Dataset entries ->
───

(* ===== verification/Ahci.v ===== *)
(** * drivers/ahci/ahci.c: SATA disks

    A controller is memory-mapped; a command is a header, a table with the frame
    for the disk and one descriptor of the data, all in memory the controller
    reads by DMA.  As in [Nic], that memory and the data buffers belong to the
    hardware and are reached with the bus's loads and stores.  The pages for the
    structures come from [Vmm], the registers are mapped by [VmmMapMmioRange] of
    [Paging].  Serial log lines are left out. *)

From stdpp Require Import base list numbers gmap strings.
From Stdlib Require Import ZArith Lia.
From S2P Require Import Prelude.
From S2P Require Import Util.
From S2P Require Import Pmm.
From S2P Require Import Vmm.
From S2P Require Import Paging.
From S2P Require Import Mm.
From S2P Require Import Sim.
From S2P Require Import Ob.
From S2P Require Import Io.
From S2P Require Import Hw.
From S2P Require Import Fat32.
From S2P Require Import Ide.
From S2P Require Import Ram.
From S2P Require Import Net.
From S2P Require Import Nic.
From S2P Require Import NicSpec.
Import Util Pmm Vmm Paging Ob Io Hw Nic.

Module Ahci.

Definition AHCI_MAX_DISKS : Z := 4.
Definition AHCI_TIMEOUT : nat := Z.to_nat 1000000.
Definition ATA_CMD_READ_DMA_EXT : Z := 37.
Definition ATA_CMD_WRITE_DMA_EXT : Z := 53.

Record AHCI_DISK := mkAhciDisk { port : Z; ahci_sectors : Z; clb : Z; fb : Z; table : Z }.
Definition no_ahci_disk : AHCI_DISK := mkAhciDisk 0 0 0 0 0.

Definition sizeof_AHCI_DISK (a : arch) : Z := match a with X86 => 20 | AMD64 | LA64 => 40 end.

(** The structure in memory: a pointer, a [uint32_t], three pointers. *)
Definition ahci_store (a : arch) (m : mem) (p : Z) (d : AHCI_DISK) : mem :=
  let w := Z.of_nat (ptr_bytes a) in
  stp a (stp a (stp a (st32 (stp a m p (port d)) (p + w) (ahci_sectors d)) (p + 2 * w) (clb d)) (p + 3 * w) (fb d)) (p + 4 * w) (table d).
Definition ahci_disk_at (a : arch) (m : mem) (p : Z) : AHCI_DISK :=
  let w := Z.of_nat (ptr_bytes a) in
  mkAhciDisk (ldp a m p) (ld32 m (p + w)) (ldp a m (p + 2 * w)) (ldp a m (p + 3 * w)) (ldp a m (p + 4 * w)).

(** ** Commands *)
Section command.
Context {D : Type} `{Bus D}.

Definition reg32 (base offset : Z) : hw D Z := ld W32 (base + offset).
Definition reg32w (base offset v : Z) : hw D unit := st W32 (base + offset) v.

Definition wait_clear (port mask : Z) : hw D bool := poll AHCI_TIMEOUT (reg32 port 24) (fun v => Z.land v mask =? 0).

(** The header, the frame and the descriptor of one command, in cleared memory. *)
Definition fill_command (disk : AHCI_DISK) (command lba count physical : Z) (write : bool) : hw D unit :=
  zero_out (clb disk) 1024;; zero_out (table disk) 256;;
  st W16 (clb disk) (Z.lor 5 (if write then 64 else 0));; st W16 (clb disk + 2) 1;;
  st W32 (clb disk + 8) (u32 (VmmGetPhysicalAddress (table disk)));;
  zero_out (table disk) 20;;
  st W8 (table disk) 39;; st W8 (table disk + 2) command;; st W8 (table disk + 7) 64;;
  st W8 (table disk + 4) lba;; st W8 (table disk + 5) (Z.shiftr lba 8);; st W8 (table disk + 6) (Z.shiftr lba 16);;
  st W8 (table disk + 8) (Z.shiftr lba 24);; st W8 (table disk + 9) (Z.shiftr lba 32);; st W8 (table disk + 10) (Z.shiftr lba 40);;
  st W8 (table disk + 12) count;; st W8 (table disk + 13) (Z.shiftr count 8);;
  st W32 (table disk + 128) physical;; st W32 (table disk + 132) 0;; st W32 (table disk + 140) (count * 512 - 1).

(** The loop that waits for the slot to be free again. *)
Fixpoint wait_done (n : nat) (port : Z) : hw D bool :=
  match n with
  | O => mret false
  | S n' =>
      is_ ← reg32 port 16;
      ci ← reg32 port 56;
      if Z.land ci 1 =? 0 then reg32w port 16 is_;; mret (Z.land is_ 1073741824 =? 0)
      else if negb (Z.land is_ 1073741824 =? 0) then mret false else wait_done n' port
  end.

Definition ahci_command (disk : AHCI_DISK) (command lba count buffer : Z) (write : bool) : hw D bool :=
  let physical := VmmGetPhysicalAddress buffer in
  if (buffer =? 0) || (physical =? 0) || (4294967295 <? physical) || (4194304 <? count * 512) then mret false else
  ok ← wait_clear (port disk) 144;
  if negb ok then mret false else
  fill_command disk command lba count physical write;;
  is_ ← reg32 (port disk) 16;
  reg32w (port disk) 16 (Z.lor is_ 1);;
  reg32w (port disk) 56 1;;
  wait_done AHCI_TIMEOUT (port disk).

(** The size in the identify block at [p]. *)
Definition identified_sectors (p : Z) : hw D Z :=
  w60 ← ld W16 (p + 120); w61 ← ld W16 (p + 122); w83 ← ld W16 (p + 166);
  if Z.land w83 1024 =? 0 then mret (Z.lor w60 (u32 (Z.shiftl w61 16))) else
  w100 ← ld W16 (p + 200); w101 ← ld W16 (p + 202); w102 ← ld W16 (p + 204); w103 ← ld W16 (p + 206);
  let total := Z.lor (Z.lor (Z.lor w100 (Z.shiftl w101 16)) (Z.shiftl w102 32)) (u64 (Z.shiftl w103 48)) in
  mret (if 4294967295 <? total then 4294967295 else u32 total).

(** From the cleared pages on; [stack] is the address of [identify]. *)
Definition start_port (disk : AHCI_DISK) (stack : Z) : hw D (bool * AHCI_DISK) :=
  zero_out (clb disk) 4096;; zero_out (fb disk) 4096;; zero_out (table disk) 4096;;
  cmd ← reg32 (port disk) 24;
  reg32w (port disk) 24 (Z.land cmd 4294967294);;
  ok ← wait_clear (port disk) 32768;
  if negb ok then mret (false, disk) else
  reg32w (port disk) 0 (u32 (VmmGetPhysicalAddress (clb disk)));;
  reg32w (port disk) 8 (u32 (VmmGetPhysicalAddress (fb disk)));;
  reg32w (port disk) 16 4294967295;;
  cmd ← reg32 (port disk) 24;
  reg32w (port disk) 24 (Z.lor cmd 16);;
  ok ← ahci_command disk Ide.ATA_CMD_IDENTIFY 0 1 stack false;
  if negb ok then mret (false, disk) else
  n ← identified_sectors stack;
  mret (negb (n =? 0), mkAhciDisk (port disk) n (clb disk) (fb disk) (table disk)).

End command.

(** ** The driver *)
Section driver.
Context {D H : Type} `{Bus D} `{KernelHeap H} (a : arch) (stack : Z).

Record ahci := mkAhci { kern : ob H (io D); vm : mmu; ahci_driver : Z; disks : list AHCI_DISK; disk_count : Z }.
Implicit Types s : ahci.

Definition on_hba {A} (f : hw D A) s : A * ahci :=
  let '(x, d) := f (hardware (memory (kern s))) in
  (x, mkAhci (set_memory (kern s) (set_hardware (memory (kern s)) d)) (vm s) (ahci_driver s) (disks s) (disk_count s)).
Definition allocate_page s : Z * ahci :=
  let '(p, ps) := VmmAllocatePages 1 (pages (vm s)) in
  (p, mkAhci (kern s) (mkMmu (words (vm s)) ps (cr3 (vm s))) (ahci_driver s) (disks s) (disk_count s)).
Definition put_disk s (d : AHCI_DISK) : ahci := mkAhci (kern s) (vm s) (ahci_driver s) (put (disks s) (disk_count s) d) (disk_count s).

Definition ahci_port_init (p : Z) s : bool * ahci :=
  let '(c, s) := allocate_page s in
  let '(f, s) := allocate_page s in
  let '(t, s) := allocate_page s in
  let disk := mkAhciDisk p (ahci_sectors (get no_ahci_disk (disks s) (disk_count s))) c f t in
  if (c =? 0) || (f =? 0) || (t =? 0) then (false, put_disk s disk) else
  let '((ok, disk), s) := on_hba (start_port disk stack) s in
  (ok, put_disk s disk).

Definition ahci_dispatch_addr : Z := 1056768.

Definition ahci_dispatch (device : Z) (r : IO_REQUEST) (k : ob H (io D)) : option (Z * IO_REQUEST * ob H (io D)) :=
  dev ← devices (memory k) !! device;
  let disk := ahci_disk_at a (bytes (memory k)) (device_extension dev) in
  match parameters r with
  | device_control _ _ _ => None
  | read_write offset =>
      let count := Z.shiftr (Io.length r) 9 in
      if (buffer r =? 0) || (Io.length r =? 0) || negb (Z.land offset 511 =? 0) || negb (Z.land (Io.length r) 511 =? 0)
         || (4294967295 <? Z.shiftr offset 9) || (65535 <? count) || (ahci_sectors disk <? Z.shiftr offset 9 + count)
      then Some (IO_STATUS_INVALID_PARAMETER, r, k) else
      let write := major_function r =? Ide.IO_MJ_WRITE in
      let '(ok, d) := ahci_command disk (if write then ATA_CMD_WRITE_DMA_EXT else ATA_CMD_READ_DMA_EXT) (Z.shiftr offset 9) (u16 count)
                        (buffer r) write (hardware (memory k)) in
      let k := set_memory k (set_hardware (memory k) d) in
      if negb ok then Some (IO_STATUS_DEVICE_ERROR, r, k)
      else Some (IO_STATUS_SUCCESS, with_status r (status r) (Io.length r), k)
  end.

Definition sata_name (n : Z) : list Z := cstr "SataDisk" ++ [48 + n].

(** The body of the loop over the ports of a controller. *)
Definition scan_port (abar pi : Z) (i : Z) s : option ahci :=
  if AHCI_MAX_DISKS <=? disk_count s then Some s else
  if Z.land pi (Z.shiftl 1 i) =? 0 then Some s else
  let p := usize a (abar + 256 + i * 128) in
  let '(ssts, s) := on_hba (reg32 p 36) s in
  if negb (ssts =? 257) then Some s else
  let '(ok, s) := ahci_port_init p s in
  if negb ok then Some s else
  '(device, k) ← IoCreateDevice a (ahci_driver s) (Some (sata_name (disk_count s))) (sizeof_AHCI_DISK a) (kern s);
  let s := mkAhci k (vm s) (ahci_driver s) (disks s) (disk_count s) in
  if device =? 0 then Some s else
  dev ← devices (memory k) !! device;
  let disk := get no_ahci_disk (disks s) (disk_count s) in
  let k := set_memory k (set_bytes (memory k) (ahci_store a (bytes (memory k)) (device_extension dev) disk)) in
  Some (mkAhci k (vm s) (ahci_driver s) (disks s) (disk_count s + 1)).

Fixpoint each (l : list Z) (f : Z -> ahci -> option ahci) s : option ahci :=
  match l with [] => Some s | x :: l => s ← f x s; each l f s end.

Definition scan_controller (bus slot function : Z) s : option ahci :=
  let '(bar, s) := on_hba (PciConfigRead32 a bus slot function 36) s in
  let abar_phys := Z.land bar 4294967280 in
  if (abar_phys =? 0) || negb (Z.land bar 1 =? 0) then Some s else
  let '(high, s) := if Z.land bar 6 =? 4 then on_hba (PciConfigRead32 a bus slot function 40) s else (0, s) in
  let '(abar, m) := VmmMapMmioRange a (Z.lor abar_phys (Z.shiftl high 32)) 4352 (vm s) in
  let s := mkAhci (kern s) m (ahci_driver s) (disks s) (disk_count s) in
  if abar =? 0 then Some s else
  let '(pi, s) := on_hba (reg32 abar 12) s in
  let '(_, s) := on_hba (ghc ← reg32 abar 4; reg32w abar 4 (Z.lor ghc 2147483648)) s in
  each (seqZ 0 32) (scan_port abar pi) s.

(** One function of the PCI scan. *)
Definition scan_function (bus slot fn : Z) s : option ahci :=
  let '(id, s) := on_hba (PciConfigRead32 a bus slot fn 0) s in
  let '(class, s) := on_hba (PciConfigRead32 a bus slot fn 8) s in
  if negb (id =? 4294967295) && (Z.shiftr class 8 =? 67073) then
    let '(_, s) := on_hba (c ← PciConfigRead32 a bus slot fn 4; PciConfigWrite32 a bus slot fn 4 (Z.lor c 6)) s in
    scan_controller bus slot fn s
  else Some s.

Definition AhciInitialize (driver : Z) s : option (bool * ahci) :=
  if driver =? 0 then Some (false, s) else
  let k := kern s in
  drv ← drivers (memory k) !! driver;
  let drv := Ide.with_major_function (Ide.with_major_function drv Fat32.IO_MJ_READ ahci_dispatch_addr) Ide.IO_MJ_WRITE ahci_dispatch_addr in
  let k := set_memory k (set_drivers (memory k) (<[driver := drv]> (drivers (memory k)))) in
  let s := mkAhci k (vm s) driver (replicate 4 no_ahci_disk) 0 in
  s ← match a with
      | LA64 => Some s
      | X86 | AMD64 =>
          each (seqZ 0 256) (fun bus => each (seqZ 0 32) (fun slot => each (seqZ 0 8) (fun fn => scan_function bus slot fn))) s
      end;
  Some (negb (disk_count s =? 0), s).

Definition AhciBootInitialize s : option (bool * ahci) :=
  '(driver, k) ← IoCreateDriver a (Some (cstr "BootAhci")) 0 0 (kern s);
  let s := mkAhci k (vm s) (ahci_driver s) (disks s) (disk_count s) in
  if driver =? 0 then Some (false, s) else AhciInitialize driver s.

Definition AhciGetDiskCount s : Z := disk_count s.
Definition AhciGetDiskSectors (index : Z) s : Z :=
  if index <? disk_count s then ahci_sectors (get no_ahci_disk (disks s) index) else 0.
Definition AhciGetDiskName (index : Z) : list Z := cstr "SataDisk0".

End driver.

End Ahci.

───

Problem statement -> Using the data above, print exactly the lines from the line that contains "drv ← drivers (memory k) !! driver;" through the line that contains "Definition AhciBootInitialize s", with both included.

Exercise response ->
  drv ← drivers (memory k) !! driver;
  let drv := Ide.with_major_function (Ide.with_major_function drv Fat32.IO_MJ_READ ahci_dispatch_addr) Ide.IO_MJ_WRITE ahci_dispatch_addr in
  let k := set_memory k (set_drivers (memory k) (<[driver := drv]> (drivers (memory k)))) in
  let s := mkAhci k (vm s) driver (replicate 4 no_ahci_disk) 0 in
  s ← match a with
      | LA64 => Some s
      | X86 | AMD64 =>
          each (seqZ 0 256) (fun bus => each (seqZ 0 32) (fun slot => each (seqZ 0 8) (fun fn => scan_function bus slot fn))) s
      end;
  Some (negb (disk_count s =? 0), s).

Definition AhciBootInitialize s : option (bool * ahci) :=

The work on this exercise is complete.